The Perunga Grasshopper and the Striped Legless Lizard are threatened species that rely on the ACT's natural temperate grasslands.
The Perunga Grasshopper (Perunga ochracea) is a flightless, short-winged grasshopper, growing up to 35 mm long. Its colour ranges from brown or grey in dry years, to green in wet years. In Canberra, the species is distinguished by a pale 'X' on its back. The Perunga Grasshopper lays its eggs in the soil, with nymphs hatching in autumn, developing into adults by mid spring to late summer.
The species' habitat is Natural Temperate Grassland or open woodland areas with a grassy understorey. The grasshopper's range includes Wagga Wagga, Boorowa, Galong, and the greater ACT area including Jeir, Murrumbateman and Queanbeyan. In the ACT, the species has been recorded at Yarramundi Reach, Black Mountain, Gungahlin, Majura Valley, Canberra International Airport, Jerrabomberra Valley, Molonglo Valley, near the Campbell Park Offices, Belconnen Naval Station, Hall, Kambah Pool, Mount Stromlo, Reid, Weetangera and Tuggeranong.

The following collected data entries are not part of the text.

Definition set_active_username (x : string) (r : Client) : Client :=
  mkClient x (pending_login_username r) (chat r) (requests r) (unread r) (transfers r) (cache r)
    (writer_jobs r) (disk r) (net r) (heartbeat r) (pending_input_command_ r)
    (menu_refresh_pending_ r) (server_buffer_ r) (screen r) (clock r) (steady r) (entropy r).
Definition set_pending_login_username (x : string) (r : Client) : Client :=
  mkClient (active_username r) x (chat r) (requests r) (unread r) (transfers r) (cache r)
    (writer_jobs r) (disk r) (net r) (heartbeat r) (pending_input_command_ r)
    (menu_refresh_pending_ r) (server_buffer_ r) (screen r) (clock r) (steady r) (entropy r).
Definition set_chat (x : Chat) (r : Client) : Client :=
  mkClient (active_username r) (pending_login_username r) x (requests r) (unread r) (transfers r)
    (cache r) (writer_jobs r) (disk r) (net r) (heartbeat r) (pending_input_command_ r)
    (menu_refresh_pending_ r) (server_buffer_ r) (screen r) (clock r) (steady r) (entropy r).
Definition set_requests (x : GroupRequests) (r : Client) : Client :=
  mkClient (active_username r) (pending_login_username r) (chat r) x (unread r) (transfers r)
    (cache r) (writer_jobs r) (disk r) (net r) (heartbeat r) (pending_input_command_ r)
    (menu_refresh_pending_ r) (server_buffer_ r) (screen r) (clock r) (steady r) (entropy r).
Definition set_unread (x : Unread) (r : Client) : Client :=
  mkClient (active_username r) (pending_login_username r) (chat r) (requests r) x (transfers r)
    (cache r) (writer_jobs r) (disk r) (net r) (heartbeat r) (pending_input_command_ r)
    (menu_refresh_pending_ r) (server_buffer_ r) (screen r) (clock r) (steady r) (entropy r).
Definition set_transfers (x : Transfers) (r : Client) : Client :=
  mkClient (active_username r) (pending_login_username r) (chat r) (requests r) (unread r) x
    (cache r) (writer_jobs r) (disk r) (net r) (heartbeat r) (pending_input_command_ r)
    (menu_refresh_pending_ r) (server_buffer_ r) (screen r) (clock r) (steady r) (entropy r).
Definition set_cache (x : LocalStore.Store) (r : Client) : Client :=
  mkClient (active_username r) (pending_login_username r) (chat r) (requests r) (unread r)
    (transfers r) x (writer_jobs r) (disk r) (net r) (heartbeat r) (pending_input_command_ r)
    (menu_refresh_pending_ r) (server_buffer_ r) (screen r) (clock r) (steady r) (entropy r).
Definition set_writer_jobs (x : list Job) (r : Client) : Client :=
  mkClient (active_username r) (pending_login_username r) (chat r) (requests r) (unread r)
    (transfers r) (cache r) x (disk r) (net r) (heartbeat r) (pending_input_command_ r)
    (menu_refresh_pending_ r) (server_buffer_ r) (screen r) (clock r) (steady r) (entropy r).
Definition set_disk (x : FileService.Fs) (r : Client) : Client :=
  mkClient (active_username r) (pending_login_username r) (chat r) (requests r) (unread r)
    (transfers r) (cache r) (writer_jobs r) x (net r) (heartbeat r) (pending_input_command_ r)
    (menu_refresh_pending_ r) (server_buffer_ r) (screen r) (clock r) (steady r) (entropy r).
Definition set_net (x : ClientTransport.Transport) (r : Client) : Client :=
  mkClient (active_username r) (pending_login_username r) (chat r) (requests r) (unread r)
    (transfers r) (cache r) (writer_jobs r) (disk r) x (heartbeat r) (pending_input_command_ r)
    (menu_refresh_pending_ r) (server_buffer_ r) (screen r) (clock r) (steady r) (entropy r).
Definition set_heartbeat (x : ClientHeartbeat) (r : Client) : Client :=
  mkClient (active_username r) (pending_login_username r) (chat r) (requests r) (unread r)
    (transfers r) (cache r) (writer_jobs r) (disk r) (net r) x (pending_input_command_ r)
    (menu_refresh_pending_ r) (server_buffer_ r) (screen r) (clock r) (steady r) (entropy r).
Definition set_pending_input_command_ (x : Z) (r : Client) : Client :=
  mkClient (active_username r) (pending_login_username r) (chat r) (requests r) (unread r)
    (transfers r) (cache r) (writer_jobs r) (disk r) (net r) (heartbeat r) x
    (menu_refresh_pending_ r) (server_buffer_ r) (screen r) (clock r) (steady r) (entropy r).
Definition set_menu_refresh_pending_ (x : bool) (r : Client) : Client :=
  mkClient (active_username r) (pending_login_username r) (chat r) (requests r) (unread r)
    (transfers r) (cache r) (writer_jobs r) (disk r) (net r) (heartbeat r)
    (pending_input_command_ r) x (server_buffer_ r) (screen r) (clock r) (steady r) (entropy r).
Definition set_server_buffer_ (x : string) (r : Client) : Client :=
  mkClient (active_username r) (pending_login_username r) (chat r) (requests r) (unread r)
    (transfers r) (cache r) (writer_jobs r) (disk r) (net r) (heartbeat r)
    (pending_input_command_ r) (menu_refresh_pending_ r) x (screen r) (clock r) (steady r)
    (entropy r).
Definition set_screen (x : list string) (r : Client) : Client :=
  mkClient (active_username r) (pending_login_username r) (chat r) (requests r) (unread r)
    (transfers r) (cache r) (writer_jobs r) (disk r) (net r) (heartbeat r)
    (pending_input_command_ r) (menu_refresh_pending_ r) (server_buffer_ r) x (clock r) (steady r)
    (entropy r).
Definition set_clock (x : list Z) (r : Client) : Client :=
  mkClient (active_username r) (pending_login_username r) (chat r) (requests r) (unread r)
    (transfers r) (cache r) (writer_jobs r) (disk r) (net r) (heartbeat r)
    (pending_input_command_ r) (menu_refresh_pending_ r) (server_buffer_ r) (screen r) x
    (steady r) (entropy r).
Definition set_steady (x : list Z) (r : Client) : Client :=
  mkClient (active_username r) (pending_login_username r) (chat r) (requests r) (unread r)
    (transfers r) (cache r) (writer_jobs r) (disk r) (net r) (heartbeat r)
    (pending_input_command_ r) (menu_refresh_pending_ r) (server_buffer_ r) (screen r) (clock r) x
    (entropy r).
Definition set_entropy (x : list (option string)) (r : Client) : Client :=
  mkClient (active_username r) (pending_login_username r) (chat r) (requests r) (unread r)
    (transfers r) (cache r) (writer_jobs r) (disk r) (net r) (heartbeat r)
    (pending_input_command_ r) (menu_refresh_pending_ r) (server_buffer_ r) (screen r) (clock r)
    (steady r) x.
(** What opening the source file and reading it gives to [send_file]. *)
Definition read_source {R} (path : string) : E R (string + string) := on_disk (FileService.open_read path).

(** The loop over frames: [fuel] bounds their number. *)
Fixpoint send_frames (fuel : nat) (upload : PendingUpload) (offset : Z) (reported : bool) : E bool unit :=
  match fuel with
  | 0 => mret tt
  | S fuel =>
      if negb (offset <? file_size upload)%Z then mret tt
      else
        let frame_size := Z.min (file_size upload - offset) kFileFrameBytes in
        sent ← send_all ("FILE_CHUNK " +:+ token upload +:+ " " +:+ to_string offset +:+ " " +:+
                 to_string frame_size +:+ nl);
        return_if (negb sent) false ;;
        source ← read_source (source_path upload);
        r ← on_net (ClientTransport.send_file source offset frame_size);
        match r with
        | inl error => say ("[本地文件错误] 原始文件数据发送失败：" +:+ error +:+ nl) ;; return_ false
        | inr used_zero_copy =>
            (if reported then mret tt
             else say ("[文件传输] " +:+ (if used_zero_copy : bool then "已启用 kTLS SSL_sendfile 零拷贝"
                   else "raw binary streaming fallback " +:+ "(kTLS zero-copy unavailable)") +:+ "." +:+ nl)) ;;
            send_frames fuel upload (offset + frame_size) true
        end
  end.

Definition frames_fuel (upload : PendingUpload) (offset : Z) : nat :=
  S (Z.to_nat ((file_size upload - offset + kFileFrameBytes - 1) / kFileFrameBytes)).

Definition send_upload_data {R} (upload : PendingUpload) (start_offset : Z) : E R bool := fn (
  if (file_size upload <? start_offset)%Z
  then say ("[本地文件错误] 服务端断点位置超过本地文件大小。" +:+ nl) ;; return_ false
  else
    send_frames (frames_fuel upload start_offset) upload start_offset false ;;
    send_all ("FILE_END " +:+ token upload +:+ nl)).

(** ** Downloads *)

Definition account_dir (root user : string) : string := path_join root (FileUtils.sanitize_filename user).

(** A truncating [ofstream]; [false] when it could not be opened. *)
Definition create_file {R} (path : string) : E R bool :=
  r ← on_disk (FileService.open_trunc path);
  mret (match r with inr _ => true | inl _ => false end).

(** The final file is there, complete and right: it is acknowledged again. *)
Definition already_there {R} (download : IncomingDownload) : E R (option string) := fn (
  regular ← is_regular_file (final_path download);
  return_if (negb regular) None ;;
  size ← file_size_of (final_path download);
  return_if (negb (bool_decide (size = inr (expected_size download)))) None ;;
  sha ← sha256_file_hex (final_path download);
  match sha with
  | inr final_sha => mret (if final_sha =s? d_sha256_hex download then Some final_sha else None)
  | inl _ => mret None
  end).

(** The saved row describes the same transfer. *)
Definition reusable_partial (saved : LocalStore.LocalPartialDownload) (download : IncomingDownload) : bool :=
  (LocalStore.pd_scope saved =s? d_scope download) && (LocalStore.pd_sender saved =s? sender_username download) &&
  (LocalStore.pd_group saved =s? group_name download) && (LocalStore.pd_file_name saved =s? d_file_name download) &&
  (LocalStore.pd_file_size saved =? expected_size download)%Z &&
  (LocalStore.pd_sha256 saved =s? d_sha256_hex download) && (LocalStore.pd_temp_path saved =s? temp_path download).

(** The part file is created, or kept; [false] when it could not be created. *)
Definition open_part {R} (id : Z) (saved : option LocalStore.LocalPartialDownload) (download : IncomingDownload) :
    E R bool := fn (
  let reusable := match saved with Some s => reusable_partial s download | None => false end in
  if negb reusable then
    (match saved with
     | Some s =>
         remove (LocalStore.pd_temp_path s) ;;
         user ← gets active_username;
         on_cache (LocalStore.remove_partial_download user id) ;; mret tt
     | None => mret tt
     end) ;;
    created ← create_file (temp_path download);
    if negb created then say ("[文件错误] 无法创建 " +:+ quoted (temp_path download) +:+ nl) ;; return_ false else mret true
  else
    present ← is_regular_file (temp_path download);
    if (present : bool) then mret true
    else
      created ← create_file (temp_path download);
      if negb created then say ("[文件错误] 无法重新创建 " +:+ quoted (temp_path download) +:+ nl) ;; return_ false
      else mret true).

Definition reset_part {R} (download : IncomingDownload) : E R (option Z) :=
  reset ← create_file (temp_path download);
  if negb reset then say ("[文件错误] 无法重置无效的临时文件。" +:+ nl) ;; mret None else mret (Some 0%Z).
(** What has arrived of a line and what follows it. *)
Lemma first_line L b more rest :
  str_forall not_newline L = true -> b +:+ more = L +:+ nl +:+ rest ->
  find_first (in_range 10 10) b = None \/
  exists b2, b = L +:+ nl +:+ b2 /\ b2 +:+ more = rest /\ find_first (in_range 10 10) b = Some (String.length L).
Proof.
  intros HL E. destruct (decide (String.length b <= String.length L)) as [Hle|Hlt].
  - left. apply find_first_none. assert (b = str_take (String.length b) L) as ->.
    { rewrite <- (str_take_app_le (String.length b) L (nl +:+ rest)) by done. by rewrite <- E, str_take_app_length. }
    by apply str_forall_take.
  - right. assert (str_drop (String.length L) b +:+ more = nl +:+ rest) as E2.
    { rewrite <- str_drop_app_le by lia. by rewrite E, str_drop_app_length. }
    assert (str_take (String.length L) b = L) as E1.
    { rewrite <- (str_take_app_le (String.length L) b more) by lia. by rewrite E, str_take_app_length. }
    destruct (str_drop (String.length L) b) as [|c b2] eqn:Ed.
    { apply (f_equal String.length) in Ed. rewrite str_drop_length in Ed. simpl in Ed. lia. }
    simpl in E2. injection E2 as -> E3. exists b2.
    assert (b = L +:+ nl +:+ b2) as Eb by (by rewrite <- (str_take_drop (String.length L) b), E1, Ed).
    split_and!; [done|done|]. rewrite Eb. change (nl +:+ b2) with (String "010" b2). by apply find_first_app.
Qed.
(* ===== verification/ClientUpload.v ===== *)
(** * An upload from the client's file to the server's part file

    The two ends composed: the bytes that the client's [send_upload_data] hands
    to its transport are cut at any places, given to the server piece by piece,
    and end as the part file that [finalize_upload] accepts. *)
From S2P Require Import Prelude Protocol FileUtils Payloads Tables Database FileService FileServiceProps World Files Server LoopProps.
From S2P Require Import ClientTransport TransportProps ClientState ClientFiles ClientDownload.
Import Payloads Tables World Files Server LoopProps ClientDownload.

Module ClientUpload.

(** ** The stream *)

Definition chunk_line (tok : string) (offset count : Z) : string :=
  "FILE_CHUNK" +:+ String " " (Protocol.join_words [tok; to_string offset; to_string count]).
Definition end_text (tok : string) : string := "FILE_END " +:+ tok +:+ nl.

(** The frames from [offset] on, at most [fuel] of them. *)
Fixpoint chunks (fuel : nat) (tok file : string) (offset : Z) : string :=
  match fuel with
  | 0 => ""
  | S fuel =>
      if negb (offset <? strlen file)%Z then ""
      else
        let count := Z.min (strlen file - offset) ClientState.kFileFrameBytes in
        chunk_line tok offset count +:+ nl +:+ substr (Z.to_nat offset) (Z.to_nat count) file +:+
        chunks fuel tok file (offset + count)
  end.
Definition enough_frames (fuel : nat) (file : string) (offset : Z) : Prop :=
  (strlen file - offset <= Z.of_nat fuel * ClientState.kFileFrameBytes)%Z.
(** ** The thread pool that it implements *)

Definition pool_worker (w : Worker) : ThreadPool.Worker (Task := Task) :=
  match w with Checking => ThreadPool.Checking | Asleep => ThreadPool.Asleep | Running t => ThreadPool.Running t | Exited => ThreadPool.Exited end.
Definition pool_caller (c : Caller) : option ThreadPool.Caller :=
  match c with
  | Notifying => Some ThreadPool.NotifyOne
  | StopNotifying => Some ThreadPool.NotifyAll
  | Joining i => Some (ThreadPool.Joining i)
  | Swapping => None
  end.
(** Workers of the pool that run a task are counted; a service has one as well
    between taking a task and having run it. *)
Definition pool_of (s : Sys) : ThreadPool.Sys (Task := Task) (Env := Env) :=
  let l := map pool_worker (workers s) in
  ThreadPool.mkSys
    (ThreadPool.mkPool (tasks_ (service s)) (negb (stopping_ (service s))) (stopping_ (service s)) (sum_list_with ThreadPool.busy l))
    l (omap pool_caller (callers s)) (env s) (submitted s) (taken s) (run s).

(** The queue is emptied when it is empty already. *)
Definition swapping_ok (s : Sys) : Prop := Swapping ∈ callers s -> tasks_ (service s) = [] /\ stopping_ (service s) = true.
Definition service_ok (s : Sys) : Prop := ThreadPool.pool_ok (pool_of s) /\ swapping_ok s.

#[local] Ltac fields := cbn [service workers callers env submitted taken run tasks_ stopping_] in *.

Lemma pool_wake l : map pool_worker (wake_all l) = ThreadPool.wake_workers (map pool_worker l).
Proof. induction l as [|w l IH]; [done|]. cbn. unfold wake_all, ThreadPool.wake_workers in IH. rewrite IH. by destruct w. Qed.
Lemma pool_asleep l : ThreadPool.Asleep ∈ map pool_worker l -> Asleep ∈ l.
Proof. intros (w & He & Hw)%list_elem_of_fmap. destruct w; try done. Qed.
Lemma busy_wake l : sum_list_with ThreadPool.busy (map pool_worker (wake_all l)) = sum_list_with ThreadPool.busy (map pool_worker l).
Proof. rewrite pool_wake. by apply ThreadPool.total_wake_workers. Qed.
Lemma pool_notify l l' : notify_one l l' -> ThreadPool.notify_one (map pool_worker l) (map pool_worker l').
Proof. destruct 1; [rewrite !map_app; constructor|]. apply ThreadPool.notify_nobody. by intros ?%pool_asleep. Qed.

Lemma pool_wake_callers cs : ThreadPool.wake_callers (omap pool_caller cs) = omap pool_caller cs.
Proof.
  unfold ThreadPool.wake_callers. induction cs as [|c cs IH]; [done|]. change (omap pool_caller (c :: cs)) with (match pool_caller c with Some x => x :: omap pool_caller cs | None => omap pool_caller cs end).
  destruct c; cbn [pool_caller map]; by rewrite IH.
Qed.

(** Each step of the service is one or two of the pool, or none. *)
Lemma pool_simulates s s' :
  work s s' -> service_ok s ->
  rtc (ThreadPool.work exec) (pool_of s) (pool_of s') /\
  (ThreadPool.measure (pool_of s') < ThreadPool.measure (pool_of s) \/
   pool_of s' = pool_of s /\ length (callers s') < length (callers s)).
Proof.
  intros Hw [Hok Hsw].
  assert (forall t, ThreadPool.work exec (pool_of s) t -> t = pool_of s' ->
    rtc (ThreadPool.work exec) (pool_of s) (pool_of s') /\ (ThreadPool.measure (pool_of s') < ThreadPool.measure (pool_of s) \/
    pool_of s' = pool_of s /\ length (callers s') < length (callers s))) as Hone
    by (intros t Ht <-; split; [by apply rtc_once|left; by apply (ThreadPool.measure_work exec)]).
  destruct Hw as [v l1 l2 cs e sb tk rn|v l1 l2 t x cs e sb tk rn|v l l' c1 c2 e sb tk rn Hn|v l c1 c2 e sb tk rn
    |v l c1 c2 i e sb tk rn Hi|v l c1 c2 e sb tk rn|v l c1 c2 e sb tk rn]; unfold pool_of in *; fields.
  - rewrite map_app in *. eapply Hone; [apply ThreadPool.w_check|]. unfold ready, take, ThreadPool.ready, ThreadPool.take, ThreadPool.empty.
    destruct v as [[|t ts] []]; cbn; rewrite ?map_app, ?sum_list_with_app; cbn; rewrite ?sum_list_with_app; cbn; repeat f_equal; lia.
  - rewrite !map_app, !sum_list_with_app in *. cbn in *. clear Hone.
    assert (ThreadPool.work exec
      (ThreadPool.mkSys (ThreadPool.mkPool (tasks_ v) (negb (stopping_ v)) (stopping_ v) (sum_list_with ThreadPool.busy (map pool_worker l1) + S (sum_list_with ThreadPool.busy (map pool_worker l2))))
        (map pool_worker l1 ++ ThreadPool.Running t :: map pool_worker l2) (omap pool_caller cs) e sb tk rn)
      (ThreadPool.mkSys (ThreadPool.mkPool (tasks_ v) (negb (stopping_ v)) (stopping_ v) (sum_list_with ThreadPool.busy (map pool_worker l1) + S (sum_list_with ThreadPool.busy (map pool_worker l2))))
        (map pool_worker l1 ++ ThreadPool.Finishing :: map pool_worker l2) (omap pool_caller cs) (exec (length l1) x t e) sb tk (rn ++ [t]))) as H1
      by (rewrite <- (length_map pool_worker l1); apply ThreadPool.w_run).
    match type of H1 with ThreadPool.work _ _ ?m =>
      assert (ThreadPool.work exec m
        (ThreadPool.mkSys (ThreadPool.mkPool (tasks_ v) (negb (stopping_ v)) (stopping_ v) (sum_list_with ThreadPool.busy (map pool_worker l1) + sum_list_with ThreadPool.busy (map pool_worker l2)))
          (map pool_worker l1 ++ ThreadPool.Checking :: map pool_worker l2) (omap pool_caller cs) (exec (length l1) x t e) sb tk (rn ++ [t]))) as H2 end.
    { eapply eq_ind; [apply ThreadPool.w_complete|]. unfold ThreadPool.complete. cbn.
      replace (pred _) with (sum_list_with ThreadPool.busy (map pool_worker l1) + sum_list_with ThreadPool.busy (map pool_worker l2)) by lia.
      f_equal. destruct (ThreadPool.finished _); [|done].
      apply pool_wake_callers. }
    split; [eapply rtc_l, rtc_once; [exact H1|exact H2]|]. left.
    eapply Nat.lt_trans; [exact (ThreadPool.measure_work exec _ _ H2)|exact (ThreadPool.measure_work exec _ _ H1)].
  - rewrite omap_app in *. eapply Hone; [apply ThreadPool.w_notify_one, pool_notify, Hn|]. rewrite omap_app.
    by rewrite (ThreadPool.notify_same ThreadPool.busy _ _ eq_refl (pool_notify _ _ Hn)).
  - rewrite omap_app in *. eapply Hone; [apply ThreadPool.w_notify_all|]. rewrite omap_app, busy_wake, pool_wake. done.
  - rewrite omap_app in *. eapply Hone; [apply ThreadPool.w_join|]; [|by rewrite omap_app].
    change (map pool_worker l) with (pool_worker <$> l). by rewrite list_lookup_fmap, Hi.
  - rewrite omap_app in *. eapply Hone; [|rewrite omap_app; reflexivity].
    cbn. rewrite <- (length_map pool_worker l). apply ThreadPool.w_joined.
  - destruct Hsw as [Ht Hst]; [fields; set_solver|]. fields. destruct v as [ts st]. fields. subst. rewrite !omap_app. cbn.
    split; [done|]. right. split; [done|]. fields. rewrite !length_app. cbn. lia.
Qed.
Lemma extract_loop_text (p : string) (skipping : bool) (cur : string)
    (idx n : nat) (in_sentence : bool) (count : nat) :
  count = (idx + count_delimiters p
           + if snd (count_loop p n in_sentence) then 1 else 0)%nat ->
  (skipping = true -> in_sentence = false /\ cur = EmptyString) ->
  (skipping = false -> in_sentence = true \/ all_space p = false) ->
  let '(out, start, _) := extract_loop p skipping cur idx count in
  non_space (sentences_text out +:+ start) = non_space (cur +:+ p)
  /\ (snd (count_loop p n in_sentence) = false -> start = EmptyString).
Proof.
  revert skipping cur idx n in_sentence.
  induction p as [|c rest IH];
    intros skipping cur idx n in_sentence Hcount Hskip Hopen.
  - simpl. split; [rewrite append_empty_r; reflexivity|].
    intros Hfin. simpl in Hfin.
    destruct skipping.
    + apply Hskip. reflexivity.
    + destruct (Hopen eq_refl) as [H|H]; [congruence | discriminate].
  - assert ((1 <= count_delimiters (String c rest))%nat
            \/ snd (count_loop (String c rest) n in_sentence) = true
            \/ (skipping && isspace c)%bool = true) as Hroom.
    { destruct skipping.
      - destruct (isspace c) eqn:Hsp; [right; right; reflexivity|].
        destruct (count_loop_text (String c rest) n in_sentence) as [H|H];
          [right; simpl; rewrite Hsp; reflexivity | left; exact H
          | right; left; exact H].
      - destruct (count_loop_text (String c rest) n in_sentence
                    (Hopen eq_refl)) as [H|H]; [left; exact H|].
        right; left; exact H. }
    simpl in *.
    destruct (skipping && isspace c)%bool eqn:Hs.
    + apply andb_prop in Hs as [-> Hsp].
      destruct (Hskip eq_refl) as [-> ->].
      assert (is_delimiter c = false) as Hd.
      { destruct (is_delimiter c) eqn:Hd; [|reflexivity].
        apply delimiter_not_space in Hd. congruence. }
      rewrite Hd, Hsp in *. simpl in *.
      specialize (IH true EmptyString idx n false Hcount).
      destruct (extract_loop rest true EmptyString idx count)
        as [[out start] idx'].
      rewrite ?Hsp. apply IH; [auto | discriminate].
    + assert (Nat.ltb idx count = true) as ->.
      { apply Nat.ltb_lt.
        destruct Hroom as [H|[H|H]]; [| |discriminate].
        - destruct (snd _); lia.
        - rewrite H in Hcount. lia. }
      destruct (is_delimiter c) eqn:Hd.
      * specialize (IH true EmptyString (S idx) (S n) false).
        destruct (extract_loop rest true EmptyString (S idx) count)
          as [[out start] idx'].
        destruct IH as [IH1 IH2]; [lia | auto | discriminate |].
        split; [|exact IH2].
        simpl.
        rewrite append_assoc, (non_space_app (cur +:+ String c EmptyString)),
          IH1, !non_space_app, append_assoc.
        simpl. rewrite (delimiter_not_space c Hd). reflexivity.
      * set (in_sentence' :=
               if (negb in_sentence && negb (isspace c))%bool then true
               else in_sentence).
        assert (count_loop rest n in_sentence'
                = if (negb in_sentence && negb (isspace c))%bool
                  then count_loop rest n true
                  else count_loop rest n in_sentence) as Hc.
        { subst in_sentence'.
          destruct (negb in_sentence && negb (isspace c))%bool; reflexivity. }
        rewrite <- Hc in *.
        specialize (IH false (cur +:+ String c EmptyString) idx n in_sentence'
                      Hcount).
        destruct (extract_loop rest false (cur +:+ String c EmptyString) idx
                    count) as [[out start] idx'].
        destruct IH as [IH1 IH2]; [discriminate | |].
        { intros _. subst in_sentence'.
          destruct (isspace c) eqn:Hsp.
          - rewrite andb_false_r.
            destruct skipping; [discriminate|].
            destruct (Hopen eq_refl) as [H|H]; [left; exact H|].
            right. exact H.
          - destruct in_sentence; simpl; left; reflexivity. }
        split; [|exact IH2].
        rewrite IH1, append_assoc. reflexivity.
Qed.

Lemma count_sentences_split (content : string) :
  count_sentences content
  = (count_delimiters content
     + if snd (count_loop content 0 false) then 1 else 0)%nat.
Proof.
  unfold count_sentences.
  pose proof (count_loop_delimiters content 0 false) as H.
  destruct (count_loop content 0 false) as [count in_sentence].
  simpl in *. subst count. destruct in_sentence; lia.
Qed.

Striped Legless Lizard (Delma impar)is a pale grey lizard of up to 30 cm in length. As the name suggests, the species lacks front legs, and has very reduced hind legs which look like small flaps. They have a long, thin body with a pale underside, and the tail is about twice the length of the body. There are a series of dark-brown stripes on their sides starting at their neck, becoming diagonal bands on the tail.
The Striped Legless Lizard occurs across approximately 90 populations stretching from western South Australia, through southern Victoria, north through to the ACT and the Goulburn area of New South Wales. In the ACT, the species occurs in the grassland areas of Gungahlin, Majura and Jerrabomberra Valleys, and Yarramundi Reach. These four areas are separated by unsuitable habitat and urban development, and only the Gungahlin site is under formal protection. There is also a captive population at Tidbinbilla Nature Reserve. This population was established as part of salvage operations undertaken prior to the destruction of grassland sites for development.
The main threat to both these species is the loss and degradation of their grassland habitat due to development. Inappropriate fire regimes and the presence of feral animals and weeds are also thought to impact the species. Priority conservation actions include continuing to survey suitable habitat, improve understanding of the species' ecology to aid management efforts, and formally protecting sites with suitable habitat.